Turkish is in the Altay branch of the Ural-Altaic linguistic family, which is in the same linguistic family as languages as Finnish and Hungarian. Other languages in the Altay branch include Tatar, Kazakh, and Dolgan. Turkish can be further classified to the South-West/Oghuz group. Other members of the Oghuz group include Azerbaijani (Western), Gaguaz (Western), and Turkmen (Eastern).
Turkish used to be written in the Perso-Arabic alphabet until the language was replaced with Latin alphabet, as a part of Mustafa Kemal Atatürk's reforms in the 1920s. There were a lot of Arabic and Persian vocabulary in the language, with traces of grammatical influences. Arabic, French, and Persian provided many loanwords to Ottoman Turkish, before the words were officially related with Turkish counterparts. For example: the word for south in Arabic is جنوب cenûb, which was adopted into cenup in Ottoman Turkish, but now is güney. Another word is cloth, which is البسه elbise* in Arabic, which was adopted into elbise in Ottoman Turkish, but is now giysi, in modern-day Turkish. Many loanwords in French still are used in modern-day Turkish. The word for solution is also solution in French, which was adapted into solüsyon, but now çözelti. Status in English, is statut in French, which was adapted to statü, but now durum.

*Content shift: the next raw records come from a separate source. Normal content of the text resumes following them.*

(** * VHNSPO-live: capture, scoring and policy-enforcement pipeline

    A shallow embedding of the TypeScript sources
      - [src/utils/networkTap.ts]          (class NetworkTap),
      - [src/utils/anomalyDetector.ts]     (classes AnomalyDetector, FeatureExtractor),
      - [src/utils/routerManager.ts]       (class RouterManager),
      - [src/utils/networkOrchestrator.ts] (class NetworkOrchestrator),
      - [src/utils/bloomFilter.ts]         (classes BloomFilter, LogCompressor),
      - the log compression algorithms     (run-length, dictionary),
      - class NetworkAnalyzer              (the connection statistics),
    and the properties of the specification stated over it.

    Conventions.
    - A JavaScript string is a [string]; the regular-expression engine works
      on its [list ascii] of code units.  Code units above 255 are outside
      the model (tcpdump prints ASCII).
    - A JavaScript [number] that the code computes with is a binary64
      [float]; integers produced by [parseInt] on a run of digits are kept
      as the exact [N] they denote.
    - A method that may throw returns a [result]; a method of a class with
      mutable fields takes the object's state and returns the new one.
    - [emit] appends to the object's event log, in emission order. *)

From Stdlib Require Import Floats ZArith NArith Ascii String List Bool Lia.
From Stdlib Require Import DecimalString.
From stdpp Require Import gmap strings list.
Import ListNotations.

Local Open Scope string_scope.
Local Open Scope list_scope.
Set Warnings "-inexact-float".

During the reform, these Arabic / Persian loanwords were replaced with new derivations of Turkic roots, which created a generational divide between the youth and elderly at the time of its' implementation. In recent years, the Turkish Language Association (TDK) are still coming up with new words and concepts, mostly derived from the English language, which is really interesting to me that there is still an active association establishing these things. Knowing that Turkish has gone through these changes, it gives me an insight on the roots of the language and culture, which was influenced by so many different languages/cultures from different regions.
Languages evolve over time and adapt based on the changes of the surrounding world. As shown in Turkish, there are cultural and outer influences from other places/languages, but there are also internal changes where the TDK and the Atatürk reforms initiate some form of change.